View the book’s contents, index and some sample pages, and buy securely from blueguides.com here »

Budapest is a city in constant renewal, with important renovation and reconstruction taking place all the time. For updates, as well as reader comments on the new edition, see below.

14 thoughts on “Comments and updates on Blue Guide Budapest

  1. József nádor tér

    This pleasant square in downtown Pest, enclosed on three sides by stately buildings, is once again an open public space. After a lengthy restoration (and the opening of an underground car park) it can now be enjoyed as a mini park, with flower beds, patches of lawn, a sprinkling of benches and a tinkling of two fountains designed by Hungary’s premier ceramics and porcelain manufactories, Zsolnay and Herend. The Herend fountain is in the shape of a tree in luxuriant bud. The Zsolany fountain (pictured) is encrusted with polychrome tiles depicting water fowl. In the centre of the garden is the statue of Archduke Joseph, Palatine of Hungary, after whom the square takes its name. Joseph, son of Leopold II of Austria, was the emperor’s viceroy in Hungary, a role which he played with considerable aplomb. He set up a body known as the Beautification Committee in 1808, responsible for town planning, and it is to him and his architects that we owe the layout of much of present-day Pest. It might be fair to say that he is the only member of the Habsburg dynasty whose rule the Hungarians every fully tolerated. His grand-daughter Stephanie was to marry the Crown Prince Rudolf, who shot himself in a suicide pact in a hunting lodge at Mayerling in 1889. But that’s another story.

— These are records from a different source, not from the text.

(* ===== verification/Views.v ===== *)
(** [src/cli/view.rs] and [src/cli/human.rs]: what the commands show of jobs,
    runs and reports, for a reader and as the data of the JSON envelopes of
    [src/cli/json.rs].

    The local time of a timestamp is an argument (the time zone of the
    system), as is the printing of a JSON value. *)

From S2P Require Import Prelude Text Lossy Primitives Duration Identifier States Recurrence Execution JobAgg RunAgg.
From S2P Require Import Services History Submit.

(** ** [view.rs] *)

Record SubmissionView := mk_submission_view {
  sw_job_id : str; sw_state : JobState; sw_schedule : Schedule; sw_next_due : UtcTimestamp;
  sw_runtime_tier : RuntimeTier; sw_supervised : bool; sw_dry_run : bool
}.
Definition submission_view (outcome : SubmissionOutcome) : SubmissionView :=
  let snapshot := job_snapshot (outcome_job outcome) in
  mk_submission_view (job_id_to_string (js_id snapshot)) (js_state snapshot) (js_schedule snapshot) (js_next_due snapshot)
    (js_runtime_tier snapshot) (is_supervised outcome) (is_dry_run outcome).

Record ExecutionView := mk_execution_view {
  ew_mode : ExecutionMode; ew_argv : list str; ew_working_directory : str; ew_environment_keys : list str;
  ew_shell_path : option str
}.
Definition execution_view (job : Job) : ExecutionView :=
  let execution := job_execution job in
  mk_execution_view (mode execution) (argv execution) (from_utf8_lossy (working_directory execution))
    (map (fun '(key, _) => key) (btree_iter (environment execution))) (option_map from_utf8_lossy (shell_path execution)).

Record JobView := mk_job_view {
  jw_job_id : str; jw_name : option str; jw_description : option str; jw_schedule : Schedule; jw_next_due : UtcTimestamp;
  jw_remaining_seconds : Z; jw_state : JobState; jw_runtime_tier : RuntimeTier; jw_execution : ExecutionView;
  jw_active_run_id : option str
}.
(** The division of [i128] rounds toward zero. *)
Definition i64_min : Z := - i64_max - 1.
Definition remaining_seconds (next_due now : UtcTimestamp) : Z :=
  let remaining := (next_due - now) ÷ 1000000000 in
  default (if remaining <? 0 then i64_min else i64_max) (checked i64_min i64_max remaining).
Definition view_job (job : Job) (now : UtcTimestamp) : JobView :=
  let snapshot := job_snapshot job in
  mk_job_view (job_id_to_string (js_id snapshot)) (option_map name_str (js_name snapshot))
    (option_map description_str (js_description snapshot)) (js_schedule snapshot) (js_next_due snapshot)
    (remaining_seconds (js_next_due snapshot) now) (js_state snapshot) (js_runtime_tier snapshot) (execution_view job) None.

Record RunView := mk_run_view {
  rw_run_id : str; rw_job_id : str; rw_sequence : Z; rw_scheduled_for : UtcTimestamp; rw_started_at : option UtcTimestamp;
  rw_finished_at : option UtcTimestamp; rw_state : RunState; rw_outcome : option RunOutcome;
  rw_stdout_path : option str; rw_stderr_path : option str
}.
Definition run_view (run : Run) : RunView :=
  mk_run_view (run_id_to_string (run_id run)) (job_id_to_string (run_job_id run)) (run_sequence run) (run_scheduled_for run)
    (run_started_at run) (run_finished_at run) (run_state run) (run_outcome run) (run_stdout_path run) (run_stderr_path run).
Lemma documented_usage c : documented (cli_usage c). Proof. by left. Qed.
Lemma documented_not_found c : documented (cli_not_found c). Proof. by right; left. Qed.
Lemma documented_conflict c : documented (cli_conflict c). Proof. by do 2 right; left. Qed.
Lemma documented_capability c : documented (cli_capability c). Proof. by do 3 right; left. Qed.
Lemma documented_storage c : documented (cli_storage c). Proof. by do 4 right; left. Qed.
Lemma documented_supervision c : documented (cli_supervision c). Proof. by do 5 right; left. Qed.
Lemma documented_permission c : documented (cli_permission c). Proof. by do 6 right; left. Qed.
Lemma documented_internal c : documented (cli_internal c). Proof. by do 7 right; left. Qed.
Create HintDb cli.
#[export] Hint Resolve documented_usage documented_not_found documented_conflict documented_capability documented_storage
  documented_supervision documented_permission documented_internal : cli.

Lemma documented_management e : documented (management_cli_error e).
Proof. destruct e; cbn [management_cli_error]; auto with cli. Qed.
Lemma documented_output e : documented (output_cli_error e).
Proof. destruct e; cbn [output_cli_error]; auto with cli. Qed.
#[export] Hint Resolve documented_management documented_output : cli.

Section Documents.
Context {S : Type}.
Lemma documents_ret {A} (a : A) : documents (mret a : Port S CliError A). Proof. by intros s e s'. Qed.
Lemma documents_bind {A B} (m : Port S CliError A) (f : A -> Port S CliError B) :
  documents m -> (forall a, documents (f a)) -> documents (m ≫= f).
Proof. intros Hm Hf s e s' [(a & s1 & _ & H)|(e' & H & [= <-])]%port_bind_inv; [by eapply Hf | by eapply Hm]. Qed.
Lemma documents_err {E A} (f : E -> CliError) (m : Port S E A) : (forall e, documented (f e)) -> documents (port_err f m).
Proof. intros Hf s e s'. rewrite port_err_run. destruct (m s).1; [done|]. intros [= <- _]. apply Hf. Qed.
Lemma documents_pure {A} (r : result CliError A) : (forall e, r = Err e -> documented e) -> documents (pure_cli r : Port S CliError A).
Proof. intros Hr s e s' [= -> _]. by apply Hr. Qed.
Lemma documents_map_err {E A} (f : E -> CliError) (r : result E A) e : (forall e, documented (f e)) -> map_err f r = Err e -> documented e.
Proof. intros Hf (e' & _ & ->)%map_err_err. apply Hf. Qed.
Lemma documented_bind {A B} (r : result CliError A) (f : A -> result CliError B) e :
  (forall e, r = Err e -> documented e) -> (forall a, f a = Err e -> documented e) -> r ≫= f = Err e -> documented e.
Proof. intros Hr Hf [E|(a & _ & E)]%bind_err; eauto. Qed.
End Documents.
#[export] Hint Resolve documents_ret documents_bind documents_err documents_pure documents_map_err : cli.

  2. Congratulations on your impressive attempt to describe the soul of the city. In the bookshop of the Szépmuvészeti Múzeum your city-guide (in fact it is much more than a city-guide) was the only serious guide to buy (besides the beautiful “A Martian’s Guide to Budapest” by Antal Szerb). Your impressive “work of art” contains such a wealth of ideas that I decided to “do Budapest” this year “your way”. I have been to Budapest several times, but now I have seen a different city. Thank you so much for sharing your marvelous and fantastic knowledge.

  3. Imre Nagy statue

    One of the most popular public sculptures in Budapest, Tamás Varga’s statue of the Communist leader Imre Nagy, which stood close to the Hungarian Parliament, has been removed as part of a plan to redevelop the area. The sculptor had placed his subject leaning on the parapet of a round-backed, Japanese-style bridge, which spanned a small pool: people loved posing next to him. Imre Nagy, who became Prime Minister after the death of Stalin and announced a programme of reform, was eventually betrayed by his own party, arrested by the KGB after the 1956 Uprising, hanged in 1958 and ignominiously buried in an unmarked grave. His exhumation, reburial and posthumous rehabilitation in June 1989 was a cathartic moment for the nation. 2019 is an anniversary year of that event and it has been promised that the statue will be re-erected in good time in the new site that has been chosen for it, close to the Pest side of Margaret Bridge.

  4. Fine Arts Museum acquires a Van Dyck

    Van Dyck’s portrait of Mary, the Princess Royal, eldest daughter of Charles I of England, sister of the future Charles II and James II, has now gone on display at the Museum of Fine Arts (Szépművészeti Múzeum). It was bought at a Christie’s auction at the end of 2018. The work was painted in 1641, the last year of Van Dyck’s life. It shows a very young princess, not quite ten years old, and was painted to mark her marriage to the Prince of Orange, who was only a few years older. The sitter’s slightly awkward pose is accentuated by the fact that the position of her right hand against her stomach has been altered. Mary’s husband died in 1650, the same year that her son, the future William III of England, was born. She herself just lived to see her brother Charles’s restoration, but died in the same year (1660) of smallpox. She was 29. This stunning portrait marks an important addition to the museum’s holdings of 17th-century European art.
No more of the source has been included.